= The input =
Section ClassTreeExtras.
Implicit Types (classes : gmap string class_info) (cls : class_tree).
Implicit Types (roots children : list class_tree).

Lemma tree_nodes_self cls : cls ∈ tree_nodes cls.
Proof. destruct cls. by left. Qed.

Lemma tree_nodes_subclass cls c n :
  c ∈ tree_subclasses cls → n ∈ tree_nodes c → n ∈ tree_nodes cls.
Proof.
  destruct cls as [name module children]. simpl. intros Hc Hn. right.
  apply list_elem_of_bind. by exists c.
Qed.

Lemma tree_height_subclass cls c : c ∈ tree_subclasses cls → S (tree_height c) ≤ tree_height cls.
Proof.
  destruct cls as [name module children]. simpl. intros Hc.
  apply le_n_S, max_len_ge, list_elem_of_fmap. by exists c.
Qed.

Lemma class_entry_eq name module children :
  class_entry (ClassNode name module children)
  = (module, sorted_lower (tree_name <$> children)).
Proof. done. Qed.

(** What [add_class] leaves in the dictionary. *)
Lemma add_class_spec cls :
  ∀ classes,
    (∀ k v, add_class classes cls !! k = Some v →
       classes !! k = Some v
       ∨ ∃ n, n ∈ tree_nodes cls ∧ tree_name n = k ∧ v = class_entry n)
    ∧ (∀ k, is_Some (classes !! k) → is_Some (add_class classes cls !! k))
    ∧ (∀ n, n ∈ tree_nodes cls → is_Some (add_class classes cls !! tree_name n)).
Proof.
  induction cls as [name module children IH] using class_tree_forall_ind.
  intros classes. cbn [add_class].
  set (classes0 := <[name := (module, sorted_lower (tree_name <$> children))]> classes).
  assert (∀ cs classes1,
            Forall (λ cls, ∀ classes,
              (∀ k v, add_class classes cls !! k = Some v →
                 classes !! k = Some v
                 ∨ ∃ n, n ∈ tree_nodes cls ∧ tree_name n = k ∧ v = class_entry n)
              ∧ (∀ k, is_Some (classes !! k) → is_Some (add_class classes cls !! k))
              ∧ (∀ n, n ∈ tree_nodes cls → is_Some (add_class classes cls !! tree_name n)))
              cs →
            (∀ k v, foldl add_class classes1 cs !! k = Some v →
               classes1 !! k = Some v
               ∨ ∃ n, n ∈ cs ≫= tree_nodes ∧ tree_name n = k ∧ v = class_entry n)
            ∧ (∀ k, is_Some (classes1 !! k) → is_Some (foldl add_class classes1 cs !! k))
            ∧ (∀ n, n ∈ cs ≫= tree_nodes → is_Some (foldl add_class classes1 cs !! tree_name n)))
    as Hfold.
  { clear. intros cs. induction cs as [|c cs IHcs]; intros classes1 Hall.
    - split; [by left|]. split; [done|]. intros n Hn. by apply elem_of_nil in Hn.
    - apply Forall_cons in Hall as [Hc Hcs].
      destruct (Hc classes1) as (H1 & H2 & H3).
      destruct (IHcs (add_class classes1 c) Hcs) as (G1 & G2 & G3).
      cbn [foldl]. split; [|split].
      + intros k v [Hk|(n & Hn & ? & ?)]%G1.
        * apply H1 in Hk as [?|(n & Hn & ? & ?)]; [by left|right].
          exists n. split; [|done]. apply list_elem_of_bind. exists c. split; [done|by left].
        * right. exists n. split; [|done].
          apply list_elem_of_bind in Hn as (c' & ? & ?).
          apply list_elem_of_bind. exists c'. split; [done|by right].
      + intros k Hk. by apply G2, H2.
      + intros n (c' & Hn & [->|Hc']%elem_of_cons)%list_elem_of_bind.
        * by apply G2, H3.
        * apply G3. apply list_elem_of_bind. by exists c'. }
  destruct (Hfold children classes0 IH) as (G1 & G2 & G3). split; [|split].
  - intros k v [Hk|(n & Hn & ? & ?)]%G1.
    + unfold classes0 in Hk. destruct (decide (name = k)) as [->|Hne].
      * rewrite lookup_insert_eq in Hk. injection Hk as <-. right.
        exists (ClassNode k module children). split; [by left|done].
      * rewrite lookup_insert_ne in Hk by done. by left.
    + right. exists n. split; [by right|done].
  - intros k Hk. apply G2. unfold classes0. destruct (decide (name = k)) as [->|Hne].
    + rewrite lookup_insert_eq. by eexists.
    + by rewrite lookup_insert_ne.
  - intros n [->|Hn]%elem_of_cons.
    + apply G2. unfold classes0. simpl. rewrite lookup_insert_eq. by eexists.
    + by apply G3.
Qed.
(** * The claims *)

(** C1 (the code's draw is not a Wiener increment): the noise of step [j]
    of path [i] is [d_w = u * sqrt(dt)] where [u], the draw number
    [i * n_steps + j] of [gen::<f64>], lies in [[0, 1)]: a uniform draw that
    is never negative, not a standard normal one. *)
Theorem simulate_noise_uniform_draw (self : ArithmeticBrownianMotion) (rng : ThreadRng)
    (paths : list (list f64)) (rng' : ThreadRng) (i j : nat) (p : list f64) :
  simulate self rng = Some (paths, rng') -> paths !! i = Some p -> (j < n_steps self)%nat ->
  exists pj u, p !! j = Some pj /\ u = draw_at rng (i * n_steps self + j) /\
    f64_le zero u = true /\ f64_lt u (f64_of_int 1) = true /\
    p !! S j = Some (f64_add (f64_add pj (f64_mul (mu self) (time_step self)))
                       (f64_mul (sigma self) (f64_mul u (f64_sqrt (time_step self))))).
Proof.
  intros Hs Hi Hj.
  destruct (simulate_step_lookup self rng paths rng' i j p Hs Hi Hj) as (pj & H1 & H2).
  destruct (draw_at_unit rng (i * n_steps self + j)) as [Hu1 Hu2].
  exists pj, (draw_at rng (i * n_steps self + j)). auto 6.
Qed.

(** C2: for every configuration, [simulate()] returns exactly [n_paths]
    sequences and each has exactly [n_steps + 1] entries. *)
Theorem simulate_shape (self : ArithmeticBrownianMotion) (rng : ThreadRng) :
  exists paths rng', simulate self rng = Some (paths, rng') /\
    length paths = n_paths self /\ Forall (fun p => length p = S (n_steps self)) paths.
Proof. exact (simulate_some_shape self rng). Qed.

(** C3: the first entry of every returned sequence is [s_0]. *)
Theorem simulate_starts_at_s_0 (self : ArithmeticBrownianMotion) (rng : ThreadRng)
    (paths : list (list f64)) (rng' : ThreadRng) :
  simulate self rng = Some (paths, rng') ->
  Forall (fun p => p !! 0%nat = Some (s_0 self)) paths.
Proof.
  rewrite simulate_refines. intros Hs. injection Hs as Hps.
  destruct (euler_paths_spec self (time_step self) (n_paths self) rng) as (_ & _ & Hp).
  rewrite Hps in Hp. simpl in Hp. apply Forall_lookup. intros i p Hi. rewrite (Hp i p Hi). reflexivity.
Qed.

= Task to carry out =
Each line of the records that contains the string "decide" must be copied.

= Solution =
    + unfold classes0 in Hk. destruct (decide (name = k)) as [->|Hne].
  - intros k Hk. apply G2. unfold classes0. destruct (decide (name = k)) as [->|Hne].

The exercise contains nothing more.